Expanding the production process menu is a huge opportunity for scientists and entrepreneurs. We see three prime areas for innovation in process: first, expanding beyond these microbial workhorses; second, engineering new production hardware for growing and harvesting products from either new or established organisms; and third, devising clever methods for production-on-site that don’t require purification.

First off, many uncommon organisms may be ideal starting points for biological manufacturing because they naturally produce larger quantities of a compound related to the desired product (e.g. oleaginous yeast for oily products) or can be grown at scale without spending upfront to build a factory (e.g. insects, even crops). These may be harder to engineer at first, but the development of specialized tools can be a strong defensive intellectual property (IP) moat for a startup. Several key scientific advancements have unlocked the opportunity for domesticating new biomanufacturing hosts. CRISPR and related gene editing tools can work across phylogenetic kingdoms, making it easier than ever to perform genetic editing in new organisms. The rapid drop in DNA synthesis costs allows scientists more shots on goal when iterating on the DNA used to edit a new host. Many startups today, like C16, Chi Botanic, among several others, are innovating precisely on this axis by using non-standard organisms.
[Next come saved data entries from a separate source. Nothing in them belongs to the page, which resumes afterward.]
(** A counting loop returns when each of its rounds does, with the invariant of
    the last round. *)
Lemma res_foldl_seqZ {A} (I : Z -> A -> Prop) (f : A -> Z -> res A) a lo n :
  0 <= n -> I lo a ->
  (forall i a, lo <= i < lo + n -> I i a -> exists a', f a i = Ok a' /\ I (i + 1) a') ->
  exists a', res_foldl f a (seqZ lo n) = Ok a' /\ I (lo + n) a'.
Proof.
  intros Hn. revert lo a. pattern n. apply natlike_ind; [| |done]; clear n Hn.
  { intros lo a H _. exists a. rewrite Z.add_0_r. done. }
  intros n Hn IH lo a Ha Hf. rewrite seqZ_cons by lia. cbn [res_foldl].
  destruct (Hf lo a) as (a1 & Hfa & Ha1); [lia|done|]. rewrite Hfa, res_bind_unfold.
  replace (Z.pred (Z.succ n)) with n by lia.
  destruct (IH (Z.succ lo) a1) as (a2 & -> & Ha2); [done| |].
  { intros i a0 Hi. apply Hf. lia. }
  exists a2. split; [done|]. by replace (lo + Z.succ n) with (Z.succ lo + n) by lia.
Qed.

(** The value of an option that the C code reads through a pointer: [None] is
    the fault [e]. *)
Definition of_option {A} (e : fault) (o : option A) : res A :=
  match o with
  | Some a => Ok a
  | None => Fault e
  end.

Lemma of_option_ok {A} e (o : option A) a : of_option e o = Ok a <-> o = Some a.
Proof. destruct o; naive_solver. Qed.

(** [DevAssert(c)]. *)
Definition dev_assert (c : bool) : res unit := if c then mret tt else Fault Exit.

(** ** Fixed-width integers *)

(** [uint8_t], [uint16_t], [uint32_t] and [uint64_t] arithmetic wraps around. *)
Definition u8 (z : Z) : Z := z mod 2 ^ 8.
Definition u16 (z : Z) : Z := z mod 2 ^ 16.
Definition u32 (z : Z) : Z := z mod 2 ^ 32.
Definition u64 (z : Z) : Z := z mod 2 ^ 64.

(** Conversion to [int32_t]. *)
Definition i32 (z : Z) : Z := let r := u32 z in if r <? 2 ^ 31 then r else r - 2 ^ 32.

(** A C truth value ([int] used as a flag). *)
Definition b2z (b : bool) : Z := if b then 1 else 0.

(** ** Byte buffers *)

(** A byte is a [Z] in [0..255]; a buffer is the list of its bytes. *)
Definition is_byte (b : Z) : Prop := 0 <= b < 256.

(** Length of a buffer as a C [int]. *)
Definition zlen {A} (l : list A) : Z := Z.of_nat (length l).

(** [l[i]], bounds checked. *)
Definition zget {A} (l : list A) (i : Z) : res A :=
  if i <? 0 then Fault OutOfBounds else of_option OutOfBounds (l !! Z.to_nat i).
Second, bioreactor technology has not changed substantially in decades and we’ve seen a limited number of truly “disruptive” ideas in our production tech. The designs we have today are derivatives from the world of beer and wine. If we started from scratch, how would we build a system for growing biomass and harvesting a product from it? Some helpful methods exist, like tray-based fermentation for filamentous fungi or cell recycling, but most of these techniques are developed within product companies and are being built exclusively for their own product lines. With the growing interest in synthetic biology over the last decade, we believe there is an opportunity for a platform company to develop truly innovative production systems that can be partnered or sold to product companies.

Third, some products can be cleverly produced directly at their site of use. A perfect example of this approach is Bt-corn. Bt is shorthand for a family of toxic proteins produced by the bacteria Bacillus thuringiensis that poison insects when it accumulates in their stomachs. Agriculture companies could have transferred the gene encoding Bt into E. coli or yeast and produced and purified it at scale to spray on fields. Instead, inventors of Bt-corn had the smart idea to express the protein in the leaves of corn and soybean plants. Not only did they manufacture Bt in a way that doesn’t require additional harvesting, purification, and distribution steps, but they also choose a manufacturing method – in leaves – that places the product only where it is needed and not in the edible portion of the crop. 

We hope to see more synthetic biologists zooming out to ask a broader question: what technologies can transform genetic information into low cost, purified molecular products? Surely steel tanks aren’t the last idea we’ll have. The limited innovation of the past is an opportunity for major advances today.